═════ RECORDED INFORMATION

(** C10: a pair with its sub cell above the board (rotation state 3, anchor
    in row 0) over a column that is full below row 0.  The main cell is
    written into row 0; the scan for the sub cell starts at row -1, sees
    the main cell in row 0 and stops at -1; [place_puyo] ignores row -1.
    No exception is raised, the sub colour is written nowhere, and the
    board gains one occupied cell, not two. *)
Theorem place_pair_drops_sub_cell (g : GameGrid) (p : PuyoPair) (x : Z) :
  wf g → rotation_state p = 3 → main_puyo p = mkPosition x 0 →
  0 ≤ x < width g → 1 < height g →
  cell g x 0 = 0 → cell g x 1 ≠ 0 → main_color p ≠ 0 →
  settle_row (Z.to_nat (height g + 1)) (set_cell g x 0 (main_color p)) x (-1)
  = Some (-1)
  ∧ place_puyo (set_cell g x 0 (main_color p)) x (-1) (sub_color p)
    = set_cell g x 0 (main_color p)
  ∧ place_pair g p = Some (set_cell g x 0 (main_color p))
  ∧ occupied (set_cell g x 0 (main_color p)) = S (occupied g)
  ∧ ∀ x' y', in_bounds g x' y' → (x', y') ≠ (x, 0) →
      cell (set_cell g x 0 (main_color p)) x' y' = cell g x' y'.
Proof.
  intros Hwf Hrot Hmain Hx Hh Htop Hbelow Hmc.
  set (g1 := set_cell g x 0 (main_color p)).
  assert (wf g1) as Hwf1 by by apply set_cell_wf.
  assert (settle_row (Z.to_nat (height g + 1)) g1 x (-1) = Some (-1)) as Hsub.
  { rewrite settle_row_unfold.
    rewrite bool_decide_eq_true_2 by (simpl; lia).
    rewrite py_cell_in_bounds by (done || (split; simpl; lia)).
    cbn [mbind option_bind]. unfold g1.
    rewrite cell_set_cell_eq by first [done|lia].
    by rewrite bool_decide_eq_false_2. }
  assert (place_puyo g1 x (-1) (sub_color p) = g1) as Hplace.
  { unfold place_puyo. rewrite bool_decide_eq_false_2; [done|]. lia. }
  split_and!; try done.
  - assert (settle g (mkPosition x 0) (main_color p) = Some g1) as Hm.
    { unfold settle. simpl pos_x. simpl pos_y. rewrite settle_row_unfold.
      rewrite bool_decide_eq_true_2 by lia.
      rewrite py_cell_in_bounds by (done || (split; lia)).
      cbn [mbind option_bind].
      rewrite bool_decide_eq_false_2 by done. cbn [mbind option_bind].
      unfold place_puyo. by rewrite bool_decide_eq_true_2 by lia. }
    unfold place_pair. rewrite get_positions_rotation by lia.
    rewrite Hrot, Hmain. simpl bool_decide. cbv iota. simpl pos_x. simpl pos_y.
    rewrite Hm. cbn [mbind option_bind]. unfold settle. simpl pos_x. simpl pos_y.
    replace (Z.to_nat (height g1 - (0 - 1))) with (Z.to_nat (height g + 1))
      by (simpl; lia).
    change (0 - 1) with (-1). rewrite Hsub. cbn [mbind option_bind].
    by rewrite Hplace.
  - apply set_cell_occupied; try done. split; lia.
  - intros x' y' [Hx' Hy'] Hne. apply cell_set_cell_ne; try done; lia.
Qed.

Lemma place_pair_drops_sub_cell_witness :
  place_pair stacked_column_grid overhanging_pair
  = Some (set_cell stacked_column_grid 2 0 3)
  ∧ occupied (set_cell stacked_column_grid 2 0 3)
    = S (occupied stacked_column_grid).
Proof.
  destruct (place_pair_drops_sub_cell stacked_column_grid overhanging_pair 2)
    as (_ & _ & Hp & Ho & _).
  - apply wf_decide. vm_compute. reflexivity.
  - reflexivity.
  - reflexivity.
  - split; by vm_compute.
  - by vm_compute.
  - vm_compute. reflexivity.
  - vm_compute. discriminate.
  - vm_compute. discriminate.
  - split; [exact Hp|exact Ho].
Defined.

══════════
═════ RECORDED INFORMATION

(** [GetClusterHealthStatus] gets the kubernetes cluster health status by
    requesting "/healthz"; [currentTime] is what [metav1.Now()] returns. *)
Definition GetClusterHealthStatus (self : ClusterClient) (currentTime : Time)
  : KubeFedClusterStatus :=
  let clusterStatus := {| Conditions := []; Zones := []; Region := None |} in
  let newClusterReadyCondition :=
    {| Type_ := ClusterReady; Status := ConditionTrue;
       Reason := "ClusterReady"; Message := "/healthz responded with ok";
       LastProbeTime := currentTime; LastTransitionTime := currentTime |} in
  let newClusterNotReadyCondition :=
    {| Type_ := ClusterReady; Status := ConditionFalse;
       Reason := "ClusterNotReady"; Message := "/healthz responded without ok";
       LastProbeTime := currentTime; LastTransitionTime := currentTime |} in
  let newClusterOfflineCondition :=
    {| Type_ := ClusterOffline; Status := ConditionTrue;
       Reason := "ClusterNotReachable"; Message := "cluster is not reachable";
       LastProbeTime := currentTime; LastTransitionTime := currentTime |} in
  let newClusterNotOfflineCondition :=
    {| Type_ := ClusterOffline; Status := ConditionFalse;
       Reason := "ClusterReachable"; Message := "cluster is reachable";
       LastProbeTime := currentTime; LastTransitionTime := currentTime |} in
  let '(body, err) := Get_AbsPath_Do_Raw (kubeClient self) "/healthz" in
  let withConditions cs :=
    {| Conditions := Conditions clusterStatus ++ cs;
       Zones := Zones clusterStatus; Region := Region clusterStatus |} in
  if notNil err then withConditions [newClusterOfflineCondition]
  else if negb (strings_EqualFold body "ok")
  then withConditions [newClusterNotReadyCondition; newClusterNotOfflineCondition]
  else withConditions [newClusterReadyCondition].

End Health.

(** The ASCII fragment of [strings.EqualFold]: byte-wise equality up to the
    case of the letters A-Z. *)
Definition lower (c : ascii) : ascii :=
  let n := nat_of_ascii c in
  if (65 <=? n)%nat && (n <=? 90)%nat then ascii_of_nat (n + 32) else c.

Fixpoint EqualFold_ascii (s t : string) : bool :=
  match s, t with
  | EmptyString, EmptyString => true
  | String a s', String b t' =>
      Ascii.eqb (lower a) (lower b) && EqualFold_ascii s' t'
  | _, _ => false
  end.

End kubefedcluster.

══════════
═════ RECORDED INFORMATION

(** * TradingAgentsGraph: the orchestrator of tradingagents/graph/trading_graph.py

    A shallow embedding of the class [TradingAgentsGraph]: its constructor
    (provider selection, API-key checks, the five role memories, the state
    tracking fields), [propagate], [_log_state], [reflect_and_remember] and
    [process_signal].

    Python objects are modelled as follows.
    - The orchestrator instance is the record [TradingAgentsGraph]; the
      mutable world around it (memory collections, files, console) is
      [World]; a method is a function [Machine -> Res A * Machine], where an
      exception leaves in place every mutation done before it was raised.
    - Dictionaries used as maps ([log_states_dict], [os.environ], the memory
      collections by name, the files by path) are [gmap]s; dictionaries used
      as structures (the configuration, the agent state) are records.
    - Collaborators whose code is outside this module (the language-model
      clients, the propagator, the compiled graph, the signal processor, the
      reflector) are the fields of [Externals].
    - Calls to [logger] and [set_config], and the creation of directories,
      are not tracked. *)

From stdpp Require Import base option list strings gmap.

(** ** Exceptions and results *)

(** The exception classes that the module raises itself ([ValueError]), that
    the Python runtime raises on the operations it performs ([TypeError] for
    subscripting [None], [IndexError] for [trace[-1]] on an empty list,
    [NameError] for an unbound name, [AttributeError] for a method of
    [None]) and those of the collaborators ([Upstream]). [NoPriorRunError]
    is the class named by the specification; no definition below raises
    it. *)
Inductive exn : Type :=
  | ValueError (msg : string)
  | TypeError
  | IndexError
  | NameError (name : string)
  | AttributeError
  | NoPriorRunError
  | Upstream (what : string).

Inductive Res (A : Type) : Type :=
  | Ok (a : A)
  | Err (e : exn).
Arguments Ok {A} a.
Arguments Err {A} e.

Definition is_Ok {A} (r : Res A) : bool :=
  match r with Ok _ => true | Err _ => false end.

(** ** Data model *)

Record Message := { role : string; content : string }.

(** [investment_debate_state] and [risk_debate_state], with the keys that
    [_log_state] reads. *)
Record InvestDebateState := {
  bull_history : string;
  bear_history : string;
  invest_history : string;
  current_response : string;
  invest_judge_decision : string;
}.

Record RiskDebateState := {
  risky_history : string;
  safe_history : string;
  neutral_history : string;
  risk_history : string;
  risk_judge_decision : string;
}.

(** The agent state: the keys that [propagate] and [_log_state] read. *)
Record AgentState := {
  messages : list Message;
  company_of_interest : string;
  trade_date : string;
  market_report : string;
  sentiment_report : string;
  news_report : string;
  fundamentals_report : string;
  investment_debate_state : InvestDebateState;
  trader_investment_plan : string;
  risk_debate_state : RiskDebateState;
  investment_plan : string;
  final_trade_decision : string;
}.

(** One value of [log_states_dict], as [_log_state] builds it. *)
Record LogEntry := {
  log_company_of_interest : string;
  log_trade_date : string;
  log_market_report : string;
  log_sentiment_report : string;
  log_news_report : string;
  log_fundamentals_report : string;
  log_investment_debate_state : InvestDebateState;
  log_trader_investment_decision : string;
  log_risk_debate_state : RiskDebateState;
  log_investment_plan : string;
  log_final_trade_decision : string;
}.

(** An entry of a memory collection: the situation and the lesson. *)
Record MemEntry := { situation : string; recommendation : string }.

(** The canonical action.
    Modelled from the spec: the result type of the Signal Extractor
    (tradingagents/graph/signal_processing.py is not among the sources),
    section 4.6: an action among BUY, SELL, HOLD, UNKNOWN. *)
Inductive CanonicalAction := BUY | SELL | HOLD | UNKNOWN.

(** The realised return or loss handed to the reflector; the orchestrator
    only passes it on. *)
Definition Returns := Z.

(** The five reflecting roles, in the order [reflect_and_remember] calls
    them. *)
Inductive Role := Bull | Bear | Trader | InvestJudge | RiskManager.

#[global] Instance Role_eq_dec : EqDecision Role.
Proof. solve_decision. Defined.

══════════

■ TASK GOAL ■
When you reach the line in the material above that holds "(** One value", begin reproducing lines exactly, and stop after the line that holds "situation : string;".

■ RESPONSE TO THIS TASK ■
(** One value of [log_states_dict], as [_log_state] builds it. *)
Record LogEntry := {
  log_company_of_interest : string;
  log_trade_date : string;
  log_market_report : string;
  log_sentiment_report : string;
  log_news_report : string;
  log_fundamentals_report : string;
  log_investment_debate_state : InvestDebateState;
  log_trader_investment_decision : string;
  log_risk_debate_state : RiskDebateState;
  log_investment_plan : string;
  log_final_trade_decision : string;
}.

(** An entry of a memory collection: the situation and the lesson. *)
Record MemEntry := { situation : string; recommendation : string }.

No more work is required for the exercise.